For the instrument we’re building at work, I had originally applied an Arria 10 SOC intending to use embedded Linux on the ARM CPU to run the main controller firmware.
The chip has support in the Yocto ecosystem, but after working with it for a while I found that handling the build and deployment process and interfacing custom components and IPs in the FPGA fabric to the Linux OS to be too much burden to handle on my own with no background and a short timeline.
So I scaled the design back a little to target a more familiar Cyclone FPGA with a Nios II soft core and bare metal firmware. It ended up being much more manageable and met our needs.
Now, on my own time I want to learn more about embedded Linux, AXI interfacing, and operating systems in general.

I bought this Zedboard a few years ago, and it’s a little outdated now but I spent ~$500 on it so might as well use it.
The popular Zynq7000 chip has a dual core ARM9 CPU and a FPGA fabric similar to the Artix 7 series.
This board has USB OTG and 1G ethernet attached to the ARM processing system, and HDMI connected to the fabric. I would basically like to turn it into a mini PC similar to a Raspberry Pi.
The FPGA itself is fairly powerful and a large amount of IO including multi-gigabit transceivers. It could serve as a good hardware development platform for projects where tight integration with a powerful CPU is desirable.

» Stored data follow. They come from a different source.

(** * CFDI extraction engine: a shallow embedding of the two extractors

    The repository ships two copies of one class, [CFDIExtractor]:
    [cfdi_tool/extractor.py] (module [Tool] below, the one the entry points
    import) and [scripts/cfdi_extractor.py] (module [Scripts]).  Both read an
    [xml.etree.ElementTree] tree and build nested dictionaries.

    The embedding keeps the shapes of the source:
    - an [Element] has a tag in Clark notation, an attribute dictionary and
      an ordered list of children;
    - [find]/[findall] with the three path forms the code uses;
    - [float(...)] either returns a binary64 value or raises [ValueError];
    - dictionaries whose key set matters are [gmap]s, the others are records;
    - [print] appends to a list of output lines. *)

From Stdlib Require Import Ascii String Floats.SpecFloat.
From stdpp Require Import gmap strings list fin_maps pretty sorting.

Local Open Scope string_scope.
Local Open Scope list_scope.

(* ===================================================================== *)
(** * The model *)
(* ===================================================================== *)

(* ===================================================================== *)
(** ** Exceptions *)
(* ===================================================================== *)

(** The exceptions the modelled code can raise after loading.  [ValueError]
    carries the text [float] refused. *)
Inductive exn :=
  | ValueError (text : string)
  | OverflowError
  | KeyError (key : string).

This is mainly a learning experience, the steps I intend to take are something like the following:
- Get board set up with bare metal tutorial <- You are here
- Learn to deploy PetaLinux to the board, which is the platform and toolchain that Xilinx directly supports.
- Learn about Linux’s graphics stack and figure out how to get HDMI working as a video output for XWindows
- Get keyboard and mouse working
- Figure out how to build the above from scratch (kernel, devicetree, buildroot, uboot, etc) for a minimal deployment
It turns out that all of the above is not trivial, but I did manage to gather a fair amount of documentation.
- Getting started with Zedboard – intro to Vivado/Vitis SOC toolchain, bare metal example, up to date with latest Xilinx software
- Apparently, in the past Xilinx provided a BSP for this board to use with the PetaLinux build tools, but it fell out of date. Thankfully someone released an up to date PetaLinux BSP for ZedBoard by migrating the last supported one.
- Documentation on building Linux from scratch, available from Xilinx.
- Also tons of Linux driver info from Xilinx including on DRM/KMS and Framebuffer Read which are potentially useful for video stack.
- The BSP does not have any HDMI components, so that is clearly not available out of the box, but Analog Devices who makes the on-board HDMI TX chip releases a reference design for Linux with HDMI video output on Zedboard.
In the default code example for the Getting started tutorial, the LEDs just tracked the buttons, so I added a usleep() to make them more lively.